- **Activity**
Of the records that follow, copy only the lines from the line containing "let GranuleEnd := HostPage.AlignUp" to the line containing "Some (t, l).", both included, exactly as written.

(Dataset records)
Definition Active : bool := negb (HostPage.MatchesGuest HostSize).
Definition PagesPerGranule : Z := HostPage.Size HostSize >>> FEX_GUEST_PAGE_SHIFT.
Definition HostPageRepresentable : bool := HostPage.Size HostSize <=? MaxHostPageSize.
Definition GranuleOf (Addr : Z) : Z := HostPage.AlignDown HostSize Addr.
Definition IndexOf (Addr : Z) : Z := u64 (Addr - GranuleOf Addr) >>> FEX_GUEST_PAGE_SHIFT.

(** The loop of [UnionProtOf]; [n] pages are left. *)
Fixpoint UnionLoop (n : nat) (Nibbles Union : Z) : Z :=
  match n with
  | O => Union
  | S n =>
      let Nibble := Nibbles &&& PageNibbleMask in
      UnionLoop n (Nibbles >>> 4)
        (if negb ((Nibble &&& PageLive) =? 0) then Union ||| Nibble else Union)
  end.

Definition UnionProtOf (e : GranuleEntry) : Z :=
  ProtFromNibble (UnionLoop (Z.to_nat PagesPerGranule) (Nibbles e) 0).

Definition Find (t : Table) (GranuleBase : Z) : option GranuleEntry := t !! GranuleBase.

Definition FindOrCreate (t : Table) (GranuleBase : Z) : option (Table * GranuleEntry) :=
  _ ← LOGMAN asserts HostPageRepresentable;
  match t !! GranuleBase with
  | Some e => Some (t, e)
  | None => Some (<[GranuleBase := empty_granule]> t, empty_granule)
  end.

Definition SetIntended (t : Table) (TBase Len Prot : Z) : option Table :=
  if Len =? 0 then Some t else
  _ ← LOGMAN asserts Active;
  let Nibble := NibbleFromProt Prot in
  let End := u64 (TBase + Len) in
  for_range TBase End FEX_GUEST_PAGE_SIZE
    (fun Page t =>
       te ← FindOrCreate t (GranuleOf Page);
       let '(t, e) := te in
       Some (<[GranuleOf Page := SetNibbleAt e (IndexOf Page) Nibble]> t)) t.

(** [Emptied] is whether the caller asks for the granules that emptied out. *)
Definition ClearIntended (t : Table) (TBase Len : Z) (Emptied : bool) : option (Table * list Z) :=
  if Len =? 0 then Some (t, []) else
  _ ← LOGMAN asserts Active;
  let End := u64 (TBase + Len) in
  t ← for_range TBase End FEX_GUEST_PAGE_SIZE
    (fun Page t =>
       match t !! GranuleOf Page with
       | None => Some t
       | Some e => Some (<[GranuleOf Page := SetNibbleAt e (IndexOf Page) 0]> t)
       end) t;
  if negb Emptied then Some (t, []) else
  let GranuleEnd := HostPage.AlignUp HostSize End in
  l ← for_range (GranuleOf TBase) GranuleEnd (HostPage.Size HostSize)
    (fun Granule l =>
       match Find t Granule with
       | Some e => Some (if Empty e then l ++ [Granule] else l)
       | None => Some l
       end) [];
  Some (t, l).

Definition LookupPage (t : Table) (GuestPage : Z) : option Z :=
  e ← Find t (GranuleOf GuestPage);
  let Nibble := NibbleAt e (IndexOf GuestPage) in
  if (Nibble &&& PageLive) =? 0 then None else Some (ProtFromNibble Nibble).

(** The descriptor to close is returned. *)
Definition Forget (t : Table) (GranuleBase : Z) : Table * option Z :=
  match t !! GranuleBase with
  | None => (t, None)
  | Some e => (delete GranuleBase t, if 0 <=? SharedFd e then Some (SharedFd e) else None)
  end.

Definition NoteHostProt (t : Table) (GranuleBase Prot : Z) : Table :=
  match t !! GranuleBase with
  | None => t
  | Some e => <[GranuleBase := set_HostProt (Prot &&& 7) e]> t
  end.

(** ** Materialisation *)

(** What the table asks of SMC tracking: whether it holds write permission back from a granule,
    and whether it ever touched the granule. *)
Class SMCView (T : Type) := {
  smc_armed : T -> Z -> bool;
  smc_known : T -> Z -> bool;
  smc_armed_known : forall t g, smc_armed t g = true -> smc_known t g = true;
}.

Section smc.
  Context {T} `{SMCView T} (smc : T).

Definition WantedProt (GranuleBase : Z) (e : GranuleEntry) : Z :=
  let Want := UnionProtOf e in
  if smc_armed smc GranuleBase then Want &&& Z.lnot PROT_WRITE else Want.

(** [ApplyGuestProt] adds the bit for strong access ordering while hardware TSO is live. *)
Definition ApplyGuestProt (Live : bool) (prot : Z) : Z := if Live then prot ||| 0x10 else prot.

(** The table, the protection the kernel is asked for, if any, and the result.  [ok] is the
    outcome of the [mprotect]. *)
Definition RematerialiseIfNeeded (Live ok : bool) (t : Table) (GranuleBase : Z) : Table * option Z * bool :=
  match t !! GranuleBase with
  | None => (t, None, true)
  | Some e =>
      let Want := WantedProt GranuleBase e in
      if (Want =? HostProt e) && negb (smc_known smc GranuleBase) then (t, None, true)
      else if ok then
        (<[GranuleBase := set_HostProt (u8 Want) e]> t, Some (ApplyGuestProt Live Want), true)
      else (t, Some (ApplyGuestProt Live Want), false)
  end.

- **Response to the task**
  let GranuleEnd := HostPage.AlignUp HostSize End in
  l ← for_range (GranuleOf TBase) GranuleEnd (HostPage.Size HostSize)
    (fun Granule l =>
       match Find t Granule with
       | Some e => Some (if Empty e then l ++ [Granule] else l)
       | None => Some l
       end) [];
  Some (t, l).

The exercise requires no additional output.